Conditional Diffusion-Based Retrieval of Atmospheric CO2 from Earth Observing Spectroscopy (Papers Track)
William Keely (The University of Oklahoma)
Abstract
Satellite-based estimates of greenhouse gas (GHG) properties from observations of reflected solar spectra are integral for understanding and monitoring complex terrestrial systems and their impact on the carbon cycle due to their near global coverage. Known as retrieval, making GHG concentration estimations from these observations is a non-linear Bayesian inverse problem, which is operationally solved using a computationally expensive algorithm called Optimal Estimation (OE), providing a Gaussian approximation to a non-Gaussian posterior. This leads to issues in solver algorithm convergence, and to unrealistically confident uncertainty estimates for the retrieved quantities. Upcoming satellite missions will provide orders of magnitude more data than the current constellation of GHG observers. Development of fast and accurate retrieval algorithms with robust uncertainty quantification is critical.
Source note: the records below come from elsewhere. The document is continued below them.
(** C3, as the code has it. On an open transaction, for a region whose
    block is pending or has a block-index entry that deserializes, and a
    store whose region read does not itself report an invalid region:
    [FetchBlockRegion] fails with [BlockRegionInvalid] exactly when the
    32-bit end offset wrapped around or lies beyond the block's length;
    on such a violation nothing is read and no bytes are returned.  For
    uint32 operands the first condition is the overflow of
    [offset + length]. *)
Theorem FetchBlockRegion_bounds tx region len :
  closed tx = false ->
  regionBlockLen tx region = Some len ->
  (forall loc o l e,
      readBlockRegion (store (db tx)) loc o l = Err e ->
      errorCode e <> Some database.ErrBlockRegionInvalid) ->
  let endOffset := wrap32 (database.Offset region + database.Len region) in
  (failsWith (FetchBlockRegion tx region).2 database.ErrBlockRegionInvalid
   <-> endOffset < database.Offset region \/ len < endOffset)
  /\ (endOffset < database.Offset region \/ len < endOffset ->
      FetchBlockRegion tx region
      = (tx, Err (makeDbErr database.ErrBlockRegionInvalid errRegionStr None)))
  /\ (0 <= database.Offset region < 2 ^ 32 -> 0 <= database.Len region < 2 ^ 32 ->
      endOffset < database.Offset region
      <-> 2 ^ 32 <= database.Offset region + database.Len region).
Proof.
  intros Hc Hlen Hstore endOffset.
  assert (Hviol : endOffset < database.Offset region \/ len < endOffset ->
                  FetchBlockRegion tx region
                  = (tx, Err (makeDbErr database.ErrBlockRegionInvalid errRegionStr None))).
  { intros Hv.
    assert (Hb : (endOffset <? database.Offset region) || (len <? endOffset) = true).
    { apply orb_true_iff. rewrite !Z.ltb_lt. exact Hv. }
    unfold FetchBlockRegion. rewrite (open_checkClosed _ Hc), pendingRegion_pendingIndex.
    unfold regionBlockLen in Hlen. unfold fetchPendingRegion, fetchBlockRow.
    destruct (pendingIndex tx (database.Hash region)) as [idx|].
    - destruct (pendingBlockData tx !! idx) as [pb|]; [|done].
      simpl in Hlen. injection Hlen as <-. fold endOffset. by rewrite Hb.
    - destruct (bucketGet tx blockIdxBucket (database.Hash region)) as [row|]; [|done].
      destruct (deserializeBlockLoc row) as [loc| |]; try done.
      injection Hlen as <-. fold endOffset. by rewrite Hb. }
  split; [|split; [exact Hviol|]].
  - split.
    + intros (e & He & Hcode).
      destruct (Z_lt_ge_dec endOffset (database.Offset region)) as [?|Hge1]; [by left|].
      destruct (Z_lt_ge_dec len endOffset) as [?|Hge2]; [by right|].
      exfalso.
      assert (Hb : (endOffset <? database.Offset region) || (len <? endOffset) = false).
      { apply orb_false_iff. rewrite !Z.ltb_ge. lia. }
      revert He. unfold FetchBlockRegion.
      rewrite (open_checkClosed _ Hc), pendingRegion_pendingIndex.
      unfold regionBlockLen in Hlen. unfold fetchPendingRegion, fetchBlockRow.
      destruct (pendingIndex tx (database.Hash region)) as [idx|].
      * destruct (pendingBlockData tx !! idx) as [pb|]; [|done].
        simpl in Hlen. injection Hlen as <-. fold endOffset. by rewrite Hb.
      * destruct (bucketGet tx blockIdxBucket (database.Hash region)) as [row|]; [|done].
        destruct (deserializeBlockLoc row) as [loc| |]; try done.
        injection Hlen as <-. fold endOffset. rewrite Hb. simpl.
        intros He. by apply (Hstore _ _ _ _ He).
    + intros Hv. rewrite (Hviol Hv). eexists. split; reflexivity.
  - intros Ho Hl. by apply wrap32_lt_iff.
Qed.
Doing so stands to provide substantial climate impact of moving towards the goal of near continuous real-time global monitoring of carbon sources and sinks which is essential for policy making. To achieve this goal, we propose a diffusion-based approach to flexibly retrieve a Gaussian or non-Gaussian posterior, for NASA's Orbiting Carbon Observatory-2 spectrometer, while providing a substantial computational speed-up over the current operational state-of-the-art.